Con una scena d’apertura che rievoca i tipici interni di Almodovar, e si potrebbe dire: grazie ai suoi colori, l’opera filmica di Iolanda Izzo dona innanzitutto allo spettatore l’impressione di voler indagare una suggestione.  

Ombra
Ombra (2024) Iolanda Izzo

Vediamo il suo giovane protagonista, Marco, compiere un primo gesto. Passare uno smalto fucsia sulle dita, riporre con cura il pennello nel suo contenitore, come un sigillo. Con quest’azione, semplice, e che ci fa pensare a un altro indimenticabile frame di Wes Anderson, l’autrice ci dà un primo indizio su quel non detto dal ragazzo in passato che inizia a riemergere in modo brusco. Ma è nel presente che questo accade, ed è una sensazione che chiunque potrebbe avvertire nel mezzo di un involontario risveglio. 

 

Eppure, se quell’estrema segretezza evocata da Margot Tenenbaum incuriosiva gli occhi della camera già nel 2001, trasportando lo spettatore a ritroso nell’infanzia della giovane, tra le sue fughe e le sue non risolte incomprensioni paterne, il giovane protagonista di Ombra, Marco, è in parte ancora fermo lì, in un tempo di mezzo, tra la trasfigurata necessità di una fuga, presente, e l’emergente desiderio di restare, nel passato. 

 

Ombra (2024) si muove così tra passato e presente, tra conscio e inconscio. Il colore dello smalto – dall’inquadratura – passa al contenitore, soltanto materialmente rimane in esso, per iniziare a dipingere sensorialmente, ai nostri occhi e alle nostre orecchie, un rimpianto.
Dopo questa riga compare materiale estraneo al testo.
Lemma after_loop_done a w prev (early : bool) w' :
  ok w' -> idle w' -> ex ∉ alive ->
  (forall e, e <> ex -> is_Some (execs w' !! e) <-> is_Some (execs w !! e)) ->
  exists r, ('(o, r) ← after_loop FailAsserts a (waiting 1 1 (Some ex) (if early then [] else [LRun]) w');
             r ← leave prev r; Ok (o, r)) = Ok (Returned, r) /\ left_behind prev (if early then [LStop] else [LRun; LStop]) w w' r.
Proof.
  intros HW HI He Hsame. destruct (destroy_ok lp alive w' ex HW HI He) as (w2 & E & HW2 & HI2 & Ht & Hx).
  eexists. split.
  { assert (E1 : forall cs, after_loop FailAsserts a (waiting 1 1 (Some ex) cs w') =
      Ok (Returned, Runner false (Some ex) (Some ex) (Checker.Checker (Coro self) true Checker.Done) (cs ++ [LStop]) w'))
      by reflexivity.
    rewrite E1. res_cbn. unfold leave. cbn [sched]. rewrite E. reflexivity. }
  unfold left_behind. cbn. rewrite Hx, lookup_delete_eq.
  split_and!; try done; [by destruct early|by destruct early|]. intros e Hne. by rewrite lookup_delete_ne, Hsame.
Qed.
(** Before the event loop was touched. *)
Lemma leave_untouched prev w w' o c c' :
  ok w' -> idle w' -> ex ∉ alive -> Checker.reset c = Ok c' ->
  (forall e, e <> ex -> is_Some (execs w' !! e) <-> is_Some (execs w !! e)) ->
  exists r, (r ← leave prev (Runner true (Some ex) (Some ex) c [] w'); Ok (o, r)) = Ok (o : outcome, r) /\
    left_behind prev [] w w' r.
Proof.
  intros HW HI He Hc Hsame. destruct (destroy_ok lp alive w' ex HW HI He) as (w2 & E & HW2 & HI2 & Ht & Hx).
  eexists. unfold leave. cbn [sched awaiter]. rewrite E. res_cbn. rewrite Hc. split; [reflexivity|].
  unfold left_behind. cbn. rewrite Hx, lookup_delete_eq.
  split_and!; try done. intros e Hne. by rewrite lookup_delete_ne, Hsame.
Qed.
(** And when it is not. *)
Lemma after_loop_dangling a prev cs w :
  ok w -> idle w -> 5 <= fuel -> after_loop FailAsserts a (waiting 0 0 prev cs w) = Fault AssertFailed.
Proof.
  intros HW HI Hf. unfold after_loop. cbn [eventLoop_ waiting]. rewrite bool_decide_true by done.
  destruct (idle_call (Drain ex) 0 prev cs w) as (w' & _ & _ & E); auto.
  rewrite E. reflexivity.
Qed.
Scegliendo quindi come punto focale, per questa transizione, quello che potrebbe sembrare, al primo sguardo, un gesto banale, ci si accorge che l’ascolto del protagonista e dello spettatore è proiettato in una cornice intima, domestica, familiare, e al contempo speculare a una società che parla per generalizzazione e sui mass media; che traccia, scena dopo scena, i contorni del disagio e della difficoltà di porvi rimedio nell’età adulta come nell’adolescenza. La sorgente, per Marco, immutabile come un flacone di smalto non più utilizzato, è quella dell’amore per suo padre, rimasto così – a metà – nel confine tra dicibile e indicibile, tra vita e morte. 

 

Il ragazzo, ora giovane uomo, manifesta la sua oppressione in crescendo, e il film di Iolanda Izzo – in questo senso – acquisisce un significato sempre più profondo.
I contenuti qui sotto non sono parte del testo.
(* ===== verification/RefCount.v ===== *)
(** [detail/IntrusivePtr.h]: reference counts.

    A heap has objects, which hold their count, and [IntrusivePtr] variables, which
    hold the address of an object or null.  A variable is on the stack or a member
    of an object; the destructor of an object destroys its members, and so may
    delete other objects.  A count is a [size_t] and wraps. *)
From S2P Require Export Prelude.

Local Open Scope Z_scope.

Abbreviation loc := positive.
Abbreviation var := positive.

(** [RefCounted], with the members of the object that are [IntrusivePtr]s;
    [adopted_], for the theorems, says whether a pointer has ever held it. *)
Record object := Object { refCount_ : Z; members : list var; adopted_ : bool }.
(** [ptr_] of every variable that is alive; [deleted]: the objects deleted, in order. *)
Record heap := Heap { objects : gmap loc object; ptr_ : gmap var (option loc); deleted : list loc }.
Implicit Types (h : heap) (v : var) (l : loc) (o : object) (p : option loc).

Definition set_object l o h : heap := Heap (<[l := o]> (objects h)) (ptr_ h) (deleted h).
Definition set_ptr v p h : heap := Heap (objects h) (<[v := p]> (ptr_ h)) (deleted h).
Definition remove_var v h : heap := Heap (objects h) (delete v (ptr_ h)) (deleted h).
Definition remove_object l h : heap := Heap (delete l (objects h)) (ptr_ h) (deleted h ++ [l]).

(** A new variable: its address was not in use. *)
Definition construct v p h : res heap :=
  corral_assert (bool_decide (ptr_ h !! v = None));; Ok (set_ptr v p h).
Definition get v h : res (option loc) := deref (ptr_ h !! v).

(** [ref()] *)
Definition ref p h : res heap :=
  match p with
  | Some l =>
      o ← deref (objects h !! l);
      Ok (set_object l (Object (to_word (refCount_ o + 1)) (members o) true) h)
  | None => Ok h
  end.

(** [~IntrusivePtr()] of the variables [vs], one after the other, with [deref()]: an
    object whose count drops to zero is deleted.  Its lifetime ends as its destructor
    begins; then its members are destroyed. *)
Fixpoint destroy_all (fuel : nat) (vs : list var) h : res heap :=
  match fuel, vs with
  | _, [] => Ok h
  | O, _ => Fault OutOfFuel
  | S fuel, v :: vs =>
      p ← get v h;
      let h := remove_var v h in
      h ← match p with
          | Some l =>
              o ← deref (objects h !! l);
              let n := to_word (refCount_ o - 1) in
              if n =? 0 then destroy_all fuel (members o) (remove_object l h)
              else Ok (set_object l (Object n (members o) (adopted_ o)) h)
          | None => Ok h
          end;
      destroy_all fuel vs h
  end.
(** Every destruction takes a variable away. *)
Definition destroy v h : res heap := destroy_all (S (size (ptr_ h))) [v] h.

(** The constructors: null, from an address, copy, move. *)
Definition new_null v h : res heap := construct v None h.
Definition new_raw v l h : res heap := h ← construct v (Some l) h; ref (Some l) h.
Definition new_copy v r h : res heap := p ← get r h; h ← construct v p h; ref p h.
Definition new_move v r h : res heap := p ← get r h; h ← construct v p (set_ptr r None h); Ok h.

(** [operator=(IntrusivePtr rhs)]: [t] is the parameter, constructed by the caller
    and destroyed once it has been swapped in. *)
Definition swap v t h : res heap :=
  p ← get v h; q ← get t h; Ok (set_ptr t p (set_ptr v q h)).
Definition assign_copy v r t h : res heap := h ← new_copy t r h; h ← swap v t h; destroy t h.
Definition assign_move v r t h : res heap := h ← new_move t r h; h ← swap v t h; destroy t h.

(** [new T], whose members [ms] are constructed null. *)
Fixpoint construct_all (ms : list var) h : res heap :=
  match ms with [] => Ok h | m :: ms => h ← new_null m h; construct_all ms h end.
Definition new_object l (ms : list var) h : res heap :=
  h ← construct_all ms h; Ok (set_object l (Object 0 ms false) h).

(** * Programs *)

Inductive op :=
| ONew l (ms : list var) | ONull v | ORaw v l | OCopy v (r : var) | OMove v (r : var)
| OAssign v (r t : var) | OAssignMove v (r t : var) | ODestroy v.
Definition exec (k : op) h : res heap :=
  match k with
  | ONew l ms => new_object l ms h
  | ONull v => new_null v h
  | ORaw v l => new_raw v l h
  | OCopy v r => new_copy v r h
  | OMove v r => new_move v r h
  | OAssign v r t => assign_copy v r t h
  | OAssignMove v r t => assign_move v r t h
  | ODestroy v => destroy v h
  end.

Definition alive v h : bool := bool_decide (is_Some (ptr_ h !! v)).
(** Members are destroyed with their object only. *)
Definition owned v h : bool := bool_decide (map_Exists (fun _ o => v ∈ members o) (objects h)).
Definition fresh v h : bool := negb (alive v h).
Definition used l h : bool := bool_decide (is_Some (objects h !! l)) || bool_decide (l ∈ deleted h).
Definition room (n : nat) h : bool := Z.of_nat (size (ptr_ h) + n) <? 2 ^ 64.
(** What a program may do: name variables and objects that are there, or new ones. *)
Definition enabled (k : op) h : bool :=
  match k with
  | ONew l ms => negb (used l h) && forallb (fun m => fresh m h) ms && bool_decide (NoDup ms) && room (length ms) h
  | ONull v => fresh v h && room 1 h
  | ORaw v l => fresh v h && bool_decide (is_Some (objects h !! l)) && room 1 h
  | OCopy v r | OMove v r => fresh v h && alive r h && room 1 h
  | OAssign v r t | OAssignMove v r t => alive v h && alive r h && fresh t h && room 1 h
  | ODestroy v => alive v h && negb (owned v h)
  end.
Definition empty : heap := Heap ∅ ∅ [].
Inductive reach : heap -> Prop :=
| reach_empty : reach empty
| reach_step k h h' : reach h -> enabled k h = true -> exec k h = Ok h' -> reach h'.

(** * Invariant *)

(** The pointers to an object. *)
Definition points l (p : option loc) : bool := bool_decide (p = Some l).
Definition pointers l h : Z := countZ (points l) (ptr_ h).

Lemma points_self l : points l (Some l) = true.
Proof. unfold points. by rewrite bool_decide_true. Qed.
Lemma points_other l l' : l <> l' -> points l (Some l') = false.
Proof. intros. unfold points. rewrite bool_decide_false; [done|congruence]. Qed.
Lemma points_null l : points l None = false.
Proof. done. Qed.

(** [vs] are variables about to be destroyed, which no object owns (any longer). *)
Record wf (vs : list var) h : Prop := {
  wf_count : forall l o, objects h !! l = Some o -> refCount_ o = pointers l h;
  wf_live : forall v l, ptr_ h !! v = Some (Some l) -> is_Some (objects h !! l);
  wf_adopted : forall l o, objects h !! l = Some o -> adopted_ o = true <-> 0 < refCount_ o;
  wf_members : forall l o v, objects h !! l = Some o -> v ∈ members o -> is_Some (ptr_ h !! v);
  wf_nodup : forall l o, objects h !! l = Some o -> NoDup (members o);
  wf_owner : forall l l' o o' v, objects h !! l = Some o -> objects h !! l' = Some o' ->
    v ∈ members o -> v ∈ members o' -> l = l';
  wf_pending : NoDup vs /\ forall v, v ∈ vs -> is_Some (ptr_ h !! v);
  wf_free : forall l o v, objects h !! l = Some o -> v ∈ vs -> v ∉ members o;
  wf_deleted : NoDup (deleted h) /\ forall l, l ∈ deleted h -> objects h !! l = None;
  wf_room : Z.of_nat (size (ptr_ h)) < 2 ^ 64 }.

Lemma pointers_room l h vs : wf vs h -> 0 <= pointers l h < 2 ^ 64.
Proof.
  intros HW. pose proof (wf_room _ _ HW). pose proof (countZ_nonneg (points l) (ptr_ h)).
  pose proof (countZ_le_size (points l) (ptr_ h)). unfold pointers. lia.
Qed.

Lemma wf_weaken vs vs' h : wf vs h -> NoDup vs' -> (forall v, v ∈ vs' -> v ∈ vs) -> wf vs' h.
Proof. intros [] Hn Hs. split; try done. - split; [done|]. intros v Hv. by apply wf_pending0, Hs. - eauto. Qed.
Ad esempio, rispetto a quel che accade ne I Tenenbaum, quando il gesto dello smalto viene compiuto da Margot, notiamo che quest’ultimo si svolge già ben oltre la parete di una stanza chiusa, in un ambiente che sin dall’inizio delimita i confini della co-protagonista nel presente. In Ombra invece la scena si svolge nel passato; Marco si trova oltre una porta che inizialmente viene lasciata aperta – chissà se soltanto per una sua leggerezza o per un mix di desiderio e paura che potrebbe dar vita al sublime – quel che conta però è che quella porta verrà poi chiusa a chiave da lui precipitosamente. Con un clic, come sottolinea la regista, si definisce in Ombra: «il confine invalicabile tra padre e figlio».

Ombra
Ombra (2024) di Iolanda Izzo

Il primo gesto di liberazione di Marco quindi, in un momento di intimità, traccia la strada per un elisir che ritorna, un veleno-elisir junghiano quanto vogleriano che, nel suo viaggio, torna per denudare l’empatia, proteggerla, e finalmente invitarla in un postumo abbraccio.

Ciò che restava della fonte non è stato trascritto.